Former acrobat and PSC graduate Aaron Walker has found his niche in photographing the body and movement. He experiments with complex rigging and lighting mixed with high-end fashion. His work shows the body as almost super human but also fragile. Read about why he changed career from aerial acrobatics coach to professional photographer, how he grew his business while studying, and how he did some of his most physically demanding and emotionally sensitive shoots.
Firstly congratulations on making the top 20 in the Portraits Category for Capture Magazine's 'Australasia's Top Emerging Photographer' awards. Now tell us about your commercial photography business Aaron Walker Photography?

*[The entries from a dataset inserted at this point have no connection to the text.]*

Definition specImports : RemoteExplorerImports := {|
  mapHasTunnelLocalhostOrAllInterfaces := mapHasTunnelLocalhostOrAllInterfaces_model;
  MakeAddress := MakeAddress_model
|}.

(** [remoteAuthority.split('+')[0]]: the characters before the first
    [+], all of them when there is none. *)
Fixpoint beforePlus (a : string) : string :=
  match a with
  | EmptyString => EmptyString
  | String c rest =>
      if Ascii.eqb c "+"%char then EmptyString
      else String c (beforePlus rest)
  end.

(** What [showChoice.run] writes: [remoteExplorerService.targetType] and the
    calls of [viewsService.openViewContainer], newest first. *)
Record Explorer := mkExplorer {
  targetType : list string;
  openedViewContainers : list string
}.

(** Lines 184-191: the [run] of the "Show Forwarded Ports" choice. *)
Definition showChoice_run (remoteAuthority : option string) (x : Explorer) :
    Explorer :=
  let explorerType : option (list string) :=
    match remoteAuthority with
    | Some a => if truthy remoteAuthority then Some [beforePlus a] else None
    | None => None
    end in
  let x1 := match explorerType with
            | Some t => mkExplorer t (openedViewContainers x)
            | None => x
            end in
  mkExplorer (targetType x1) (VIEWLET_ID :: openedViewContainers x1).

(** The scanner in [urlFinder] is live, and one is stored only while the
    setting is on. *)
Definition Stored s :=
  (forall f, urlFinder s = Some f -> In f (urlFinders s)) /\
  (is_Some (urlFinder s) -> autoForwardPorts s = true).

(** Every live subscription and scanner of the object is in its store. *)
Definition Owned s :=
  (forall l, In l (configurationListeners s) ->
             In (ConfigurationListener l) (_store s)) /\
  (forall l, In l (contextListeners s) -> In (ContextListener l) (_store s)) /\
  (forall f, In f (urlFinders s) -> In (Finder f) (_store s)) /\
  (forall p, In p (matchListeners s) ->
             In (MatchListener (fst p) (snd p)) (_store s)).

(** No more prompts and pending calls than calls of [forward]. *)
Definition Accounted s :=
  length (prompts s) + length (awaiting s) <= length (forwardRequests s).

(** Nothing has been started, requested or shown. *)
Definition Quiet s :=
  viewEnabled s = false /\ urlFinder s = None /\ urlFinders s = [] /\
  matchListeners s = [] /\ forwardRequests s = [] /\ awaiting s = [] /\
  prompts s = [].

(** The object does not listen to context-key changes. *)
Definition Deaf s := contextListeners s = [] /\ contextServiceListener s = None.

(** What the object disposes of, and what it keeps a reference to, is in
    its store. *)
Definition Kept s :=
  (forall l, contextServiceListener s = Some l ->
             In (ContextListener l) (_store s)) /\
  (forall f, urlFinder s = Some f -> In (Finder f) (_store s)) /\
  (forall d, In d (disposed s) -> In d (_store s)).

End AutomaticPortForwarding.

(* ===================================================================== *)
(** * Part II: properties *)

Lemma drop_single h : drop h [h] = [].
Proof. unfold drop. cbn. now rewrite Nat.eqb_refl. Qed.

Lemma drop_not_in h l : ~ In h (drop h l).
Proof.
  unfold drop. intros H. apply List.filter_In in H as (_ & H).
  now rewrite Nat.eqb_refl in H.
Qed.

Lemma cons_neq {A} (x : A) (l : list A) : x :: l <> l.
Proof.
  intros E. apply (f_equal (@length A)) in E. cbn in E. lia.
Qed.

Lemma filter_none {A} (f : A -> bool) (l : list A) :
  (forall x, In x l -> f x = false) -> List.filter f l = [].
Proof.
  induction l as [|a l IH]; cbn; intros H; [reflexivity|].
  rewrite (H a) by now left. apply IH. intros x Hx. apply H. now right.
Qed.

(** A property kept by a listener is kept by firing it for every
    subscription. *)
Lemma fold_listeners_preserves {S} (P : S -> Prop) (f : S -> S)
    (l : list nat) (s : S) :
  (forall x, P x -> P (f x)) -> P s -> P (fold_left (fun s' _ => f s') l s).
Proof.
  intros Hf. revert s. induction l as [|x l IH]; cbn; auto.
Qed.

(* ===================================================================== *)
Module ForwardedPortsViewFacts.
Import ForwardedPortsView.

(** *** What the update functions leave alone *)

Lemma updateActivityBadge_frame s :
  panelPart (updateActivityBadge s) = panelPart s /\
  statusPart (updateActivityBadge s) = statusPart s /\
  wiring (updateActivityBadge s) = wiring s /\
  tunnelPart (updateActivityBadge s) = tunnelPart s /\
  onViewsRegistered (updateActivityBadge s) = onViewsRegistered s.
Proof.
  unfold updateActivityBadge, disposeActivityBadge, disposeActivity.
  repeat case_match; repeat split.
Qed.

Lemma updateStatusBar_frame s :
  panelPart (updateStatusBar s) = panelPart s /\
  badgePart (updateStatusBar s) = badgePart s /\
  wiring (updateStatusBar s) = wiring s /\
  tunnelPart (updateStatusBar s) = tunnelPart s /\
  onViewsRegistered (updateStatusBar s) = onViewsRegistered s.
Proof.
  unfold updateStatusBar.
  repeat case_match; repeat split.
Qed.

Lemma tunnelModelChanged_frame s :
  panelPart (tunnelModelChanged s) = panelPart s /\
  wiring (tunnelModelChanged s) = wiring s /\
  tunnelPart (tunnelModelChanged s) = tunnelPart s /\
  onViewsRegistered (tunnelModelChanged s) = onViewsRegistered s.
Proof.
  unfold tunnelModelChanged.
  destruct (updateStatusBar_frame (updateActivityBadge s)) as (-> & _ & -> & -> & ->).
  destruct (updateActivityBadge_frame s) as (-> & _ & -> & -> & ->).
  repeat split.
Qed.

(** *** The badge and the status-bar entry belong to the object *)

Lemma disposeActivityBadge_clears s :
  badge_ok s -> activities (disposeActivityBadge s) = [].
Proof.
  unfold disposeActivityBadge. intros [E | (a & E & B)].
  - destruct (_activityBadge s); cbn; rewrite E; reflexivity.
  - rewrite B. cbn. rewrite E. cbn. now rewrite Nat.eqb_refl.
Qed.

Lemma disposeActivityBadge_frame s :
  forwarded (disposeActivityBadge s) = forwarded s /\
  viewContainerByViewId (disposeActivityBadge s) = viewContainerByViewId s /\
  nextHandle (disposeActivityBadge s) = nextHandle s.
Proof. unfold disposeActivityBadge. destruct (_activityBadge s); repeat split. Qed.

Lemma updateActivityBadge_shown s :
  badge_ok s ->
  activities (updateActivityBadge s) =
    (if (0 <? size (forwarded s))%nat then
       match viewContainerByViewId s with
       | Some c => [badgeFor s c]
       | None => []
       end
     else []) /\
  badge_ok (updateActivityBadge s).
Proof.
  intros Hb.
  pose proof (disposeActivityBadge_clears s Hb) as Hclear.
  unfold updateActivityBadge. cbv zeta.
  destruct (disposeActivityBadge_frame s) as (-> & -> & Hn).
  set (s1 := disposeActivityBadge s) in *.
  destruct (0 <? size (forwarded s))%nat.
  - destruct (viewContainerByViewId s) as [c|].
    + unfold badge_ok, showViewContainerActivity. cbn.
      rewrite Hclear, Hn. split; [reflexivity|].
      right. eexists. split; reflexivity.
    + split; [assumption|]. left. assumption.
  - split; [assumption|]. left. assumption.
Qed.

Lemma updateStatusBar_shown s :
  status_ok s ->
  length (statusbarEntries (updateStatusBar s)) =
    (if (0 <? size (forwarded s))%nat then 1 else 0) /\
  status_ok (updateStatusBar s).
Proof.
  unfold status_ok, updateStatusBar. intros Hs.
  destruct (entryAccessor s) as [h|] eqn:Ea.
  - destruct (size (forwarded s)) as [|n]; cbn.
    + rewrite Hs, drop_single. split; reflexivity.
    + rewrite Ea, Hs. split; reflexivity.
  - destruct (size (forwarded s)) as [|n]; cbn.
    + rewrite Ea, Hs. split; reflexivity.
    + rewrite Hs. split; reflexivity.
Qed.

Lemma badge_ok_ext s s' : badgePart s' = badgePart s -> badge_ok s -> badge_ok s'.
Proof.
  unfold badgePart, badge_ok. intros E. injection E as -> ->. tauto.
Qed.

Lemma status_ok_ext s s' :
  statusPart s' = statusPart s -> status_ok s -> status_ok s'.
Proof.
  unfold statusPart, status_ok. intros E. injection E as -> ->. tauto.
Qed.

Lemma Inv_ext s s' :
  badgePart s' = badgePart s -> statusPart s' = statusPart s ->
  wiring s' = wiring s -> Inv s -> Inv s'.
Proof.
  intros Eb Es Ew (Hb & Hs & Hw). split; [|split].
  - eapply badge_ok_ext; eassumption.
  - eapply status_ok_ext; eassumption.
  - congruence.
Qed.

Lemma tunnelModelChanged_Inv s : Inv s -> Inv (tunnelModelChanged s).
Proof.
  intros (Hb & Hs & Hw). unfold tunnelModelChanged.
  destruct (updateActivityBadge_shown s Hb) as (_ & Hb').
  destruct (updateActivityBadge_frame s) as (_ & Es & Ew & _).
  destruct (updateStatusBar_frame (updateActivityBadge s)) as (_ & Eb & Ew' & _).
  split; [|split].
  - eapply badge_ok_ext; eassumption.
  - apply updateStatusBar_shown. eapply status_ok_ext; eassumption.
  - congruence.
Qed.

Lemma viewsRegisteredCallback_Inv e s : Inv s -> Inv (viewsRegisteredCallback e s).
Proof.
  intros H. unfold viewsRegisteredCallback.
  destruct (existsb is_tunnel_view e); [|assumption].
  apply tunnelModelChanged_Inv in H. revert H. apply Inv_ext; reflexivity.
Qed.

Lemma registerViews_Inv views c s : Inv s -> Inv (registerViews views c s).
Proof.
  intros H. unfold registerViews. cbv zeta.
  match goal with |- context [set_registeredViews ?v s] =>
    assert (H1 : Inv (set_registeredViews v s))
      by (revert H; apply Inv_ext; reflexivity);
    generalize dependent (set_registeredViews v s) end.
  intros s1 H1. destruct (onViewsRegistered s1); [|assumption].
  now apply viewsRegisteredCallback_Inv.
Qed.

Lemma enableForwardedPortsView_Inv s : Inv s -> Inv (enableForwardedPortsView s).
Proof.
  intros H. unfold enableForwardedPortsView. cbv zeta.
  assert (H1 : Inv (disposeContextKeyListener s)).
  { unfold disposeContextKeyListener.
    destruct (contextKeyListener s); [revert H; apply Inv_ext|]; trivial. }
  generalize dependent (disposeContextKeyListener s). intros s1 H1.
  destruct (truthy (remoteAuthority s1)); cbn.
  - destruct (viewEnabled s1).
    + destruct (viewContainerById s1); [|assumption].
      now apply registerViews_Inv.
    + revert H1. apply Inv_ext; reflexivity.
  - assumption.
Qed.

Lemma fireContextChange_Inv affects s : Inv s -> Inv (fireContextChange affects s).
Proof.
  unfold fireContextChange. apply fold_listeners_preserves.
  intros x Hx. destruct affects; [|assumption].
  now apply enableForwardedPortsView_Inv.
Qed.

Lemma step_Inv e s : Inv s -> Inv (step e s).
Proof.
  intros H. destruct e as [b| |a t|a|byId byViewId|names into];
    cbn [step]; cbv zeta.
  - apply fireContextChange_Inv. revert H. apply Inv_ext; reflexivity.
  - now apply fireContextChange_Inv.
  - assert (H1 : Inv (set_forwarded (<[a:=t]> (forwarded s)) s))
      by (revert H; apply Inv_ext; reflexivity).
    generalize dependent (set_forwarded (<[a:=t]> (forwarded s)) s).
    intros s1 H1. destruct (onForwardPort s1); [|assumption].
    now apply tunnelModelChanged_Inv.
  - assert (H1 : Inv (set_forwarded (delete a (forwarded s)) s))
      by (revert H; apply Inv_ext; reflexivity).
    generalize dependent (set_forwarded (delete a (forwarded s)) s).
    intros s1 H1. destruct (onClosePort s1); [|assumption].
    now apply tunnelModelChanged_Inv.
  - revert H. apply Inv_ext; reflexivity.
  - match goal with |- context [set_registeredViews ?v s] =>
      assert (H1 : Inv (set_registeredViews v s))
        by (revert H; apply Inv_ext; reflexivity);
      generalize dependent (set_registeredViews v s) end.
    intros s1 H1. destruct (onViewsRegistered s1); [|assumption].
    now apply viewsRegisteredCallback_Inv.
Qed.

Lemma run_Inv es s : Inv s -> Inv (run es s).
Proof.
  revert s. induction es as [|e es IH]; cbn; intros s H; [assumption|].
  apply IH. now apply step_Inv.
Qed.

Lemma constructor_Inv ra enabled fwd byId byViewId :
  Inv (constructor (initial ra enabled fwd byId byViewId)).
Proof.
  unfold constructor. apply enableForwardedPortsView_Inv.
  split; [|split]; cbn.
  - left. reflexivity.
  - reflexivity.
  - reflexivity.
Qed.

Lemma run_snoc es e s : run (es ++ [e]) s = step e (run es s).
Proof. unfold run. now rewrite fold_left_app. Qed.

(** *** Registration of the panel *)

Lemma panelRegistrations_ext s s' :
  panelPart s' = panelPart s -> panelRegistrations s' = panelRegistrations s.
Proof.
  unfold panelPart, panelRegistrations. intros E.
  injection E as _ _ _ _ -> _. reflexivity.
Qed.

I am focusing on photographing the body or physical movement, and that could be anything from shooting activewear and swimwear for a fashion brand to dancers, athletes and all kinds of artists. Having been a physical acrobat for the best side of 12 years, and from teaching and coaching aerial acrobatics the last 8 years, I really know what to look for when it comes to capturing the body form and the line of the body.
The photograph above is from a series about a circus artist with spinal arthritis, how did that come about?
Kirttu Pussinen is a Finnish circus artist who I met at the Adelaide Fringe festival. She had an amazing one woman show and we made a connection. She told me she had spinal arthritis and is only 25 years old. Kirttu wanted to do a photo shoot in a way to help her come to terms with her new situation, where she would need to stop performing, return back to Finland for surgery and rehabilitation – and possibly choose a different career path because of the issues from the arthritis.
You like experimenting and pushing the boundaries. For example, you recently played with the theme of 80's neon and circus performers (pictured above). Another series 'Water Bodies', conceived when you were at Photography Studies College, was exhibited at Chapel off Chapel for Midsumma Festival 2018, tell us about how you shot that?
We got together some big showerheads and 30 meters of hosing and a special kind of one way valve tap I could control from the floor. I borrowed a portable swimming pool from a friend. Luckily the National Institute of Circus Arts had a 12-meter high ceiling with a heated concrete floor. I ended up rigging the hosing, and then we did a couple of test shoots. I got it working the way I wanted it to work and then I recruited about 15 acrobats over a two-day period.
Some of your teachers at PSC describe the images from 'Water Bodies' (pictured below) as ethereal and evangelical, do you agree?
Yes, the quality of movement I got was something quite special. When you are up there, the freezing cold temperature of the water makes you panic a little. There’s a kind of physical anxiety that you’re gonna slip, you’re going to fall – and you don’t know which way is up because your nose, ears and eyes are just covered and full of water. You have to give into the water and give into the experience – and having experienced it myself that was definitely going on.
Tell us about your previous life as an acrobat?
I studied and trained in London at the Circus Base which is now the National Centre of Circus Arts. I then worked for a couple of years as a soloist with a show. I was travelling all over and while I was doing a lot of long contracts I needed something else to do. So I started shooting backstage and then some of the artists I was working with on tour asked me to start taking their photos in the shows.
Why did you eventually join Photography Studies College?
I decided to invest on the course while I was teaching at the National Institute of Circus Arts. And I knew that being a student here would enable me to realise some really interesting ideas and projects I had in mind because I didn’t have the skill set, enough experience, and guidance and support – but I knew I could get them from here.
Which course at PSC did you do?
I did the Advanced Diploma in Photography part time, over a period of three years. I worked full time at the circus school while I was studying here – and took on more and more freelance shoots as I went.
Are you glad you did the course?
It was so useful especially when I was also taking on shoots myself and I was slowly growing my own business while I was training and studying here. So there was always stuff that I needed to know or wanted to learn, and I could always approach the tutors, and they always had some really great feedback for me because they’re so experienced themselves.
Given your shoots are so elaborate, how did you find the photography facilities at PSC?
Having access to the large studios was really good. I think that really helped me push my projects along because I could afford to get into a big studio, and I could use all the gear that I didn’t have access to or I couldn’t afford to even hire at the time. And even when I was using the studio I would have help from say Mark Harper who would give me tips on how to set up my lights. so there’s always people around who are willing to help even without me asking.
What advice do you have to other photographers who want to shoot the body and movement?
When I’m shooting the body, I look at how far I can take it. For example, there might be someone who is leaping in the air – and I’ll ask them to open their chest and really extend their arms. I get the shot and I think yes, that’s what I asked for, but I could go further. So then I ask them to throw their head back, kick their heels and turn more towards me – and that's the shot I take home.